It feels almost pedestrian to say that Antonio Banderas is impossibly handsome and captivating in a film by Pedro Almodóvar, the Spanish filmmaker with whom the international sex symbol made several cherished movies in the 1980s. But it’s been more than 20 years since their last collaboration, so it must be stated again: Banderas still looks great in a suit, and Almodóvar is still a masterful artist concerned with sex, art and exotic Brazilians.
Now tuck that reassurance into your pocket and get ready for something perversely, invigoratingly different from the pair. The Skin I Live In is a genuinely creepy take on the Mary Shelley Prometheus parable, updated for the postmodern world through yoga, rape and Carnival.
Banderas stars as Dr. Robert Ledgard, a brilliant experimental surgeon who, at the beginning of the film, announces to his peers a breakthrough: He has developed a flame- and insect-resistant human skin, one that’s tougher and more durable than evolution has thus far provided us. He claims to have successfully tested it on rats, to which at least one ethically upstanding fellow expresses outrage. If he only knew the extent of it.

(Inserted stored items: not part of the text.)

(* ===== verification/Chunks.v ===== *)
(** * Packets side by side: the operations of pbuf.c when several packets are held

    A component that keeps several packets at once (the queues of TCP) needs more than the
    effect of an operation on the packet it works on: the others must stay as they are.  A
    [chunk] is a packet together with the place of the TCP header that came with it, in its
    first pbuf, in front of the payload; [held] says that the chunks of a list are alive and
    share no pbuf.  Their headers and data then lie in different blocks of memory.  Every
    operation below works on the first chunk and keeps the list held. *)

From S2P Require Import Prelude Mem Memp Pbuf PbufData PbufAlloc PbufOps.

(** ** Chunks *)

Record chunk := mk_chunk { c_hdr : Z; c_bl : list (Z * pbuf) }.

Definition HDR : Z := 20.

Definition addrs (c : chunk) : list Z := fst <$> c_bl c.

(** Pbufs with data of their own that are referenced and not custom. *)
Definition plain (bl : list (Z * pbuf)) : Prop :=
  Forall (fun ab => 0 < ref (snd ab) < 65536 /\ is_custom (snd ab) = false
                    /\ (type (snd ab) = PBUF_RAM \/ type (snd ab) = PBUF_POOL)) bl.

(** The header lies in the first pbuf, in front of its payload. *)
Definition hdr_ok (hdr : Z) (bl : list (Z * pbuf)) : Prop :=
  match bl with
  | (a, b) :: _ => a + SIZEOF_STRUCT_PBUF <= hdr /\ hdr + HDR <= payload b
  | [] => False
  end.

Definition disjoint_chunks (c c' : chunk) : Prop := forall a, a ∈ addrs c -> a ∉ addrs c'.

Fixpoint sep (cs : list chunk) : Prop :=
  match cs with
  | [] => True
  | c :: cs' => Forall (disjoint_chunks c) cs' /\ sep cs'
  end.

Lemma disjoint_sym c c' : disjoint_chunks c c' -> disjoint_chunks c' c.
Proof. intros Ha a H' H. by apply (Ha a). Qed.

Lemma sep_part c' c cs : (forall a, a ∈ addrs c' -> a ∈ addrs c) -> sep (c :: cs) -> sep (c' :: cs).
Proof. intros Hp (Hd & Hr). split; [|done]. eapply Forall_impl; [exact Hd|]. intros x Hx a Ha. by apply Hx, Hp. Qed.
(** The timers of the stack, a timer of another file that is set again and one
    that is not; the clock wraps around between the update and now.  The handlers
    write a log. *)
Definition tick : tstate (list Z) :=
  mk_tstate [mk_timeo 100 (H_other 1) 7; mk_timeo 0 H_cyclic_timer 3; mk_timeo 3 (H_other 2) 8; mk_timeo 50 H_tcpip_tcp_timer 0;
             mk_timeo 800 H_cyclic_timer 1; mk_timeo 0 H_cyclic_timer 2; mk_timeo 0 H_cyclic_timer 4]
    4294967290 true 8 97 [].

Definition tick_cyc (c : lwip_cyclic_timer_handler) (log : list Z) : list Z :=
  log ++ [match c with tcp_tmr => 10 | ip_reass_tmr => 11 | etharp_tmr => 12 | igmp_tmr => 13 | dns_tmr => 14 end].
Definition tick_again (f a : Z) (log : list Z) : option Z := if f =? 2 then Some 5000 else None.

Lemma tick_slower : slower (fun _ : list Z => true) tick_again 3.
Proof.
  intros [hd a] w ms Hk. unfold rearm, known in *. cbn [fst snd] in *. destruct hd as [| | |f]; [done| | |].
  - intros [= <-]. unfold HORIZON, TCP_TMR_INTERVAL. lia.
  - assert (a = 1 \/ a = 2 \/ a = 3 \/ a = 4) as [-> |[-> |[-> | ->]]] by lia; intros [= <-]; unfold HORIZON; lia.
  - unfold tick_again. destruct (f =? 2); [|done]. intros [= <-]. unfold HORIZON. lia.
Qed.

Lemma sys_check_timeouts_correct_witness :
  exists l last want, sys_check_timeouts (fun c s => Ok (with_world (tick_cyc c (world s)) s)) (fun _ => true)
      (fun f a s => let s := with_world (world s ++ [f]) s in
         match tick_again f a (world s) with Some ms => sys_timeout ms (H_other f) a s | None => Ok s end) 8 tick
      = Ok (mk_tstate l (u32 last) true 9 97 [1; 13; 2])
    /\ want ≡ₚ [(4294967493, (H_cyclic_timer, 3)); (4294972393, (H_other 2, 8))]
               ++ [(4294967443, tcp_entry); (4294968243, (H_cyclic_timer, 1)); (4294968243, (H_cyclic_timer, 2)); (4294968243, (H_cyclic_timer, 4))]
    /\ Forall2 (late_by 3) want (due last l).
Proof.
  destruct (sys_check_timeouts_correct (fun c s => Ok (with_world (tick_cyc c (world s)) s)) (fun _ => true)
      (fun f a s => let s := with_world (world s ++ [f]) s in
         match tick_again f a (world s) with Some ms => sys_timeout ms (H_other f) a s | None => Ok s end)
      tick_cyc (fun f _ w => w ++ [f]) tick_again 3 tick) as [H _];
    [intros c s; reflexivity|intros f a s; reflexivity|split; [discriminate|reflexivity]..
    |split; [repeat constructor; cbn; lia|cbn; lia]| | | | |exact tick_slower|].
  - repeat (apply List.Forall_cons; [split; [vm_compute; split; discriminate|vm_compute; try split; done]|]). apply List.Forall_nil.
  - vm_compute. discriminate.
  - vm_compute. discriminate.
  - unfold HORIZON. lia.
  - destruct H as (l & last & pool & want & E & Hp & _ & _ & _ & Hw & Hf). exists l, last, want.
    assert (pool = 9%nat) as -> by (change (pool + 2 = 11)%nat in Hp; lia). split; [exact E|]. split; [exact Hw|exact Hf].
Defined.

Lemma stack_timers_pending_once_witness :
  exists s1, sys_timeouts_init (mk_tstate [] 0 false 15 5 tt) = Ok s1
    /\ (forall i, 1 <= i < 5 -> count (H_cyclic_timer, i) (entries s1) = 1%nat).
Proof.
  destruct (sys_timeouts_init (mk_tstate [] 0 false 15 5 tt)) as [s1|f] eqn:E; [|vm_compute in E; discriminate E].
  exists s1. split; [reflexivity|].
  apply (stack_timers_pending_once (fun _ s => Ok s) (fun _ => true) (fun _ _ s => Ok s) (mk_tstate [] 0 false 15 5 tt) s1 s1);
    [intros c s s' [= <-]; apply rtc_refl|intros f a s s' [= <-]; apply rtc_refl|reflexivity|reflexivity|exact E|apply rtc_refl].
Defined.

In truth, Robert’s lab is tucked securely inside his palatial Spanish estate. Inside we find a very beautiful, very human lab rat: Vera (Elena Anaya), who wears a protective body stocking at all times and is permitted to watch TV and practice yoga, and is provided with nearly everything via dumbwaiter by the doc’s maid, Marilia (Marisa Paredes), from whom almost no information or expression can be gathered.

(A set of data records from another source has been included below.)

(* ===== verification/Etharp.v ===== *)
(** * Address resolution: lwip/src/core/ipv4/etharp.c

    The ARP table, its timer, the queueing of packets for unresolved addresses,
    and the ARP messages; [ethernet_output] of lwip/src/netif/ethernet.c frames
    the packets.  The configuration of the port: ARP_TABLE_SIZE 10, ARP_QUEUEING 1
    with ARP_QUEUE_LEN 3, no static entries, no matching of interfaces, no VLANs,
    LWIP_AUTOIP and LWIP_DHCP 0, a build without LWIP_DEBUG.  The MIB2 counters are
    not modelled.

    Packets are reached through the interface [PacketOps], which [Stack] implements with [Pbuf].
    The interfaces are [struct netif]s by address; the elements of the pool
    MEMP_ARP_QUEUE are counted.  A queue of packets is the list of its pbufs. *)

From S2P Require Import Prelude Def Ip4Addr Pbuf.

(** ** Definitions *)

Definition ARP_TABLE_SIZE : nat := 10.
Definition ARP_QUEUE_LEN : Z := 3.
Definition ARP_MAXAGE : Z := 300.
Definition ARP_AGE_REREQUEST_USED_UNICAST : Z := ARP_MAXAGE - 30.
Definition ARP_AGE_REREQUEST_USED_BROADCAST : Z := ARP_MAXAGE - 15.
Definition ARP_MAXPENDING : Z := 5.
Definition ETH_HWADDR_LEN : Z := 6.
Definition SIZEOF_ETH_HDR : Z := 14.
Definition SIZEOF_ETHARP_HDR : Z := 28.
Definition HWTYPE_ETHERNET : Z := 1.
Definition ARP_REQUEST : Z := 1.
Definition ARP_REPLY : Z := 2.
Definition ETHTYPE_IP : Z := 2048.
Definition ETHTYPE_ARP : Z := 2054.
Definition ethbroadcast : list Z := [255; 255; 255; 255; 255; 255].
Definition ethzero : list Z := [0; 0; 0; 0; 0; 0].
Definition ETHARP_FLAG_TRY_HARD : Z := 1.
Definition ETHARP_FLAG_FIND_ONLY : Z := 2.

Inductive etharp_state :=
| ETHARP_STATE_EMPTY | ETHARP_STATE_PENDING | ETHARP_STATE_STABLE
| ETHARP_STATE_STABLE_REREQUESTING_1 | ETHARP_STATE_STABLE_REREQUESTING_2.

#[global] Instance etharp_state_eq_dec : EqDecision etharp_state.
Proof. solve_decision. Defined.

(** [state >= ETHARP_STATE_STABLE]. *)
Definition at_least_stable (s : etharp_state) : bool :=
  match s with
  | ETHARP_STATE_EMPTY | ETHARP_STATE_PENDING => false
  | _ => true
  end.

Record etharp_entry := mk_entry {
  q : list Z; ipaddr : Z; entry_netif : Z; ethaddr : list Z; ctime : Z; entry_state : etharp_state
}.

Definition with_q (v : list Z) (e : etharp_entry) : etharp_entry :=
  mk_entry v (ipaddr e) (entry_netif e) (ethaddr e) (ctime e) (entry_state e).
Definition with_ctime (v : Z) (e : etharp_entry) : etharp_entry :=
  mk_entry (q e) (ipaddr e) (entry_netif e) (ethaddr e) v (entry_state e).
Definition with_state (v : etharp_state) (e : etharp_entry) : etharp_entry :=
  mk_entry (q e) (ipaddr e) (entry_netif e) (ethaddr e) (ctime e) v.

(** [struct etharp_hdr]; 16-bit and 32-bit fields as they are read from memory. *)
Record etharp_hdr := mk_hdr {
  hwtype : Z; proto : Z; hwlen : Z; protolen : Z; opcode : Z;
  shwaddr : list Z; sipaddr : Z; dhwaddr : list Z; dipaddr : Z
}.

Definition hdr_bytes (h : etharp_hdr) : list Z :=
  le_bytes 2 (hwtype h) ++ le_bytes 2 (proto h) ++ [hwlen h; protolen h] ++ le_bytes 2 (opcode h)
  ++ shwaddr h ++ le_bytes 4 (sipaddr h) ++ dhwaddr h ++ le_bytes 4 (dipaddr h).

Definition hdr_of (bs : list Z) : etharp_hdr :=
  let f i n := take n (drop i bs) in
  mk_hdr (le_val (f 0 2)%nat) (le_val (f 2 2)%nat) (le_val (f 4 1)%nat) (le_val (f 5 1)%nat)
    (le_val (f 6 2)%nat) (f 8 6)%nat (le_val (f 14 4)%nat) (f 18 6)%nat (le_val (f 24 4)%nat).

(** The packet buffers and the network driver. *)
Class PacketOps (P : Type) := {
  pbuf_free : P -> Z -> res P;
  pbuf_ref : P -> Z -> res P;
  pbuf_alloc : P -> pbuf_layer -> Z -> pbuf_type -> res (Z * P);
  pbuf_copy : P -> Z -> Z -> res (err_t * P);
  pbuf_header : P -> Z -> Z -> res (bool * P);
  pbuf_at : P -> Z -> res pbuf;
  pbuf_count : P -> nat;
  mem_read : P -> Z -> nat -> list Z;
  mem_write : P -> Z -> list Z -> P;
  linkoutput : P -> Z -> Z -> res (err_t * P);
  (* LINK_STATS_INC(link.lenerr) *)
  link_lenerr : P -> P
}.

(** The counters of [lwip_stats.etharp] that the file and ethernet.c use. *)
Record etharp_stats := mk_etharp_stats {
  st_xmit : Z; st_recv : Z; st_drop : Z; st_lenerr : Z; st_memerr : Z; st_proterr : Z; st_err : Z; st_cachehit : Z
}.

Record arp_state (P : Type) := mk_arp {
  arp_table : list etharp_entry;
  etharp_cached_entry : Z;
  arp_queue_pool : nat;
  netifs : gmap Z netif;
  stats : etharp_stats;
  packets : P
}.
Arguments mk_arp {P} _ _ _ _ _ _.
Arguments arp_table {P} _.
Arguments etharp_cached_entry {P} _.
Arguments arp_queue_pool {P} _.
Arguments netifs {P} _.
Arguments stats {P} _.
Arguments packets {P} _.

Section Etharp.
Context {P : Type} `{PacketOps P}.
Implicit Types s : arp_state P.

Definition with_table (t : list etharp_entry) s : arp_state P :=
  mk_arp t (etharp_cached_entry s) (arp_queue_pool s) (netifs s) (stats s) (packets s).
Definition with_cached (i : Z) s : arp_state P :=
  mk_arp (arp_table s) i (arp_queue_pool s) (netifs s) (stats s) (packets s).
Definition with_pool (n : nat) s : arp_state P :=
  mk_arp (arp_table s) (etharp_cached_entry s) n (netifs s) (stats s) (packets s).
Definition with_packets (p : P) s : arp_state P :=
  mk_arp (arp_table s) (etharp_cached_entry s) (arp_queue_pool s) (netifs s) (stats s) p.
Definition with_stats (f : etharp_stats -> etharp_stats) s : arp_state P :=
  mk_arp (arp_table s) (etharp_cached_entry s) (arp_queue_pool s) (netifs s) (f (stats s)) (packets s).

Definition inc_xmit (t : etharp_stats) : etharp_stats :=
  mk_etharp_stats (u16 (st_xmit t + 1)) (st_recv t) (st_drop t) (st_lenerr t) (st_memerr t) (st_proterr t) (st_err t) (st_cachehit t).
Definition inc_recv (t : etharp_stats) : etharp_stats :=
  mk_etharp_stats (st_xmit t) (u16 (st_recv t + 1)) (st_drop t) (st_lenerr t) (st_memerr t) (st_proterr t) (st_err t) (st_cachehit t).
Definition inc_proterr_drop (t : etharp_stats) : etharp_stats :=
  mk_etharp_stats (st_xmit t) (st_recv t) (u16 (st_drop t + 1)) (st_lenerr t) (st_memerr t) (u16 (st_proterr t + 1)) (st_err t) (st_cachehit t).
Definition inc_lenerr_drop (t : etharp_stats) : etharp_stats :=
  mk_etharp_stats (st_xmit t) (st_recv t) (u16 (st_drop t + 1)) (u16 (st_lenerr t + 1)) (st_memerr t) (st_proterr t) (st_err t) (st_cachehit t).
Definition inc_memerr (t : etharp_stats) : etharp_stats :=
  mk_etharp_stats (st_xmit t) (st_recv t) (st_drop t) (st_lenerr t) (u16 (st_memerr t + 1)) (st_proterr t) (st_err t) (st_cachehit t).
Definition inc_err (t : etharp_stats) : etharp_stats :=
  mk_etharp_stats (st_xmit t) (st_recv t) (st_drop t) (st_lenerr t) (st_memerr t) (st_proterr t) (u16 (st_err t + 1)) (st_cachehit t).
Definition inc_cachehit (t : etharp_stats) : etharp_stats :=
  mk_etharp_stats (st_xmit t) (st_recv t) (st_drop t) (st_lenerr t) (st_memerr t) (st_proterr t) (st_err t) (u16 (st_cachehit t + 1)).

(** [arp_table[i]]. *)
Definition entry s (i : nat) : res etharp_entry :=
  match arp_table s !! i with
  | Some e => Ok e
  | None => Fault FBadAccess
  end.

Definition set_entry s (i : nat) (e : etharp_entry) : arp_state P := with_table (<[i := e]> (arp_table s)) s.

(** *** Frames (ethernet.c) *)

Definition eth_hdr_bytes (src dst : list Z) (type_be : Z) : list Z := dst ++ src ++ le_bytes 2 type_be.

Definition ethernet_output (p : P) (nif : Z) (netif : netif) (b : Z) (src dst : list Z) (eth_type : Z)
    : res (err_t * P) :=
  let eth_type_be := lwip_htons eth_type in
  let* (failed, p) := pbuf_header p b SIZEOF_ETH_HDR in
  if (failed : bool) then Ok (ERR_BUF, link_lenerr p)
  else
    let* pb := pbuf_at p b in
    let p := mem_write p (payload pb) (eth_hdr_bytes src dst eth_type_be) in
    assert* (Z.of_nat (length (netif_hwaddr netif)) =? ETH_HWADDR_LEN) in
    linkoutput p nif b.

(** *** Requests *)

Definition etharp_raw s (nif : Z) (ethsrc_addr ethdst_addr hwsrc_addr : list Z) (ipsrc_addr : Z)
    (hwdst_addr : list Z) (ipdst_addr opcode : Z) : res (err_t * arp_state P) :=
  let* netif := deref (netifs s) nif in
  let* (p, pk) := pbuf_alloc (packets s) PBUF_LINK SIZEOF_ETHARP_HDR PBUF_RAM in
  if p =? NULL then Ok (ERR_MEM, with_stats inc_memerr (with_packets pk s))
  else
    let* b := pbuf_at pk p in
    assert* (SIZEOF_ETHARP_HDR <=? len b) in
    assert* (Z.of_nat (length (netif_hwaddr netif)) =? ETH_HWADDR_LEN) in
    let hdr := mk_hdr (PP_HTONS HWTYPE_ETHERNET) (PP_HTONS ETHTYPE_IP) ETH_HWADDR_LEN 4 (lwip_htons opcode)
                 hwsrc_addr ipsrc_addr hwdst_addr ipdst_addr in
    let pk := mem_write pk (payload b) (hdr_bytes hdr) in
    let* (_, pk) := ethernet_output pk nif netif p ethsrc_addr ethdst_addr ETHTYPE_ARP in
    let* pk := pbuf_free pk p in
    Ok (ERR_OK, with_stats inc_xmit (with_packets pk s)).

Definition etharp_request_dst s (nif addr : Z) (hw_dst_addr : list Z) : res (err_t * arp_state P) :=
  let* netif := deref (netifs s) nif in
  etharp_raw s nif (netif_hwaddr netif) hw_dst_addr (netif_hwaddr netif) (netif_ip4_addr netif) ethzero addr
    ARP_REQUEST.

Definition etharp_request s (nif addr : Z) : res (err_t * arp_state P) :=
  etharp_request_dst s nif addr ethbroadcast.

(** *** The table *)

(** The [while] loop. *)
Fixpoint free_loop (l : list Z) s : res (arp_state P) :=
  match l with
  | [] => Ok s
  | p :: l' =>
      assert* negb (p =? NULL) in
      let* pk := pbuf_free (packets s) p in
      free_loop l' (with_pool (S (arp_queue_pool s)) (with_packets pk s))
  end.

Definition free_etharp_q (l : list Z) s : res (arp_state P) :=
  match l with
  | [] => Fault FAssert
  | p :: _ => assert* negb (p =? NULL) in free_loop l s
  end.

Definition etharp_free_entry s (i : nat) : res (arp_state P) :=
  let* e := entry s i in
  let* s := match q e with [] => Ok s | l => free_etharp_q l s end in
  Ok (set_entry s i (with_state ETHARP_STATE_EMPTY (with_q [] e))).

(** The body of the loop of [etharp_tmr]. *)
Definition tmr_entry s (i : nat) : res (arp_state P) :=
  let* e := entry s i in
  if bool_decide (entry_state e = ETHARP_STATE_EMPTY) then Ok s
  else
    let e := with_ctime (u16 (ctime e + 1)) e in
    let s := set_entry s i e in
    if (ARP_MAXAGE <=? ctime e)
       || (bool_decide (entry_state e = ETHARP_STATE_PENDING) && (ARP_MAXPENDING <=? ctime e))
    then etharp_free_entry s i
    else
      match entry_state e with
      | ETHARP_STATE_STABLE_REREQUESTING_1 =>
          Ok (set_entry s i (with_state ETHARP_STATE_STABLE_REREQUESTING_2 e))
      | ETHARP_STATE_STABLE_REREQUESTING_2 => Ok (set_entry s i (with_state ETHARP_STATE_STABLE e))
      | ETHARP_STATE_PENDING => let* (_, s) := etharp_request s (entry_netif e) (ipaddr e) in Ok s
      | _ => Ok s
      end.

Fixpoint tmr_loop (n : nat) (i : nat) s : res (arp_state P) :=
  match n with
  | O => Ok s
  | S n' => let* s := tmr_entry s i in tmr_loop n' (S i) s
  end.

Definition etharp_tmr s : res (arp_state P) := tmr_loop ARP_TABLE_SIZE 0 s.

(** What the search sweep remembers; an index of [ARP_TABLE_SIZE] is none. *)
Record candidates := mk_cand {
  empty : nat; old_stable : nat; old_pending : nat; old_queue : nat;
  age_stable : Z; age_pending : Z; age_queue : Z
}.

Definition no_candidates : candidates :=
  mk_cand ARP_TABLE_SIZE ARP_TABLE_SIZE ARP_TABLE_SIZE ARP_TABLE_SIZE 0 0 0.

(** Remember the entry [e] at [i], which does not match. *)
Definition remember (i : nat) (e : etharp_entry) (c : candidates) : candidates :=
  if bool_decide (entry_state e = ETHARP_STATE_PENDING) then
    match q e with
    | _ :: _ =>
        if age_queue c <=? ctime e
        then mk_cand (empty c) (old_stable c) (old_pending c) i (age_stable c) (age_pending c) (ctime e)
        else c
    | [] =>
        if age_pending c <=? ctime e
        then mk_cand (empty c) (old_stable c) i (old_queue c) (age_stable c) (ctime e) (age_queue c)
        else c
    end
  else if age_stable c <=? ctime e
       then mk_cand (empty c) i (old_pending c) (old_queue c) (ctime e) (age_pending c) (age_queue c)
       else c.

(** The search sweep: the matching entry, or the candidates. *)
Fixpoint sweep (addr : option Z) (i : nat) (t : list etharp_entry) (c : candidates) : nat + candidates :=
  match t with
  | [] => inr c
  | e :: t' =>
      if bool_decide (empty c = ARP_TABLE_SIZE) && bool_decide (entry_state e = ETHARP_STATE_EMPTY) then
        sweep addr (S i) t' (mk_cand i (old_stable c) (old_pending c) (old_queue c) (age_stable c) (age_pending c) (age_queue c))
      else if bool_decide (entry_state e <> ETHARP_STATE_EMPTY) then
        if match addr with Some a => a =? ipaddr e | None => false end then inl i
        else sweep addr (S i) t' (remember i e c)
      else sweep addr (S i) t' c
  end.

(** The entry to use for a new address; [None] is ERR_MEM. *)
Definition choose s (c : candidates) : res (option nat) :=
  if (empty c <? ARP_TABLE_SIZE)%nat then Ok (Some (empty c))
  else if (old_stable c <? ARP_TABLE_SIZE)%nat then
    let* e := entry s (old_stable c) in
    assert* match q e with [] => true | _ => false end in
    Ok (Some (old_stable c))
  else if (old_pending c <? ARP_TABLE_SIZE)%nat then Ok (Some (old_pending c))
  else if (old_queue c <? ARP_TABLE_SIZE)%nat then Ok (Some (old_queue c))
  else Ok None.

(** The index, [None] for ERR_MEM. *)
Definition etharp_find_entry s (addr : option Z) (flags : Z) : res (option nat * arp_state P) :=
  match sweep addr 0 (arp_table s) no_candidates with
  | inl i => Ok (Some i, s)
  | inr c =>
      if negb (Z.land flags ETHARP_FLAG_FIND_ONLY =? 0)
         || (bool_decide (empty c = ARP_TABLE_SIZE) && (Z.land flags ETHARP_FLAG_TRY_HARD =? 0))
      then Ok (None, s)
      else
        let* ch := choose s c in
        match ch with
        | None => Ok (None, s)
        | Some i =>
            let* s := if (empty c <? ARP_TABLE_SIZE)%nat then Ok s else etharp_free_entry s i in
            assert* (i <? ARP_TABLE_SIZE)%nat in
            let* e := entry s i in
            assert* bool_decide (entry_state e = ETHARP_STATE_EMPTY) in
            let e := mk_entry (q e) (default (ipaddr e) addr) (entry_netif e) (ethaddr e) 0 (entry_state e) in
            Ok (Some i, set_entry s i e)
        end
  end.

It turns out, there are many credible reasons for Marilia’s stoniness, none of which can or should be revealed here. (The less you know about any Almodóvar film going in, the better off you are.) But Robert’s peers were right to be appalled by him – his actions throughout demonstrate a man driven by personal glory and god-like control, not a passion for enlightenment. It’s fitting, then, if not utterly disturbing, that Almodóvar’s screenplay – based on a novel by Thierry Jonquet – employs two distinctive rape scenes to drive the action. As he’s shown in Talk to Her, among others, the filmmaker is strangely effective at locating the fine line between consent and assault and contorting that line like a balloon animal. It’s daring, sure, especially in this film, because Robert is not the rapist in either scenario, but the avenging angel of one and de facto victim of the other. Is there even an actual rape in these scenes? It’s not the most comforting question to be asking as you leave the theater.
There are some minor comforts to be found here, though, particularly the costume and wardrobe work by Jean-Paul Gaultier, Antxón Gómez’s luxurious production design and countless standout performances, especially Anaya in a role as perplexing as it is naked. But the star, as always, is Almodóvar himself, who has struck a more divisive chord with The Skin I Live In than he has in years in order to tell his twisted tale. Worth it.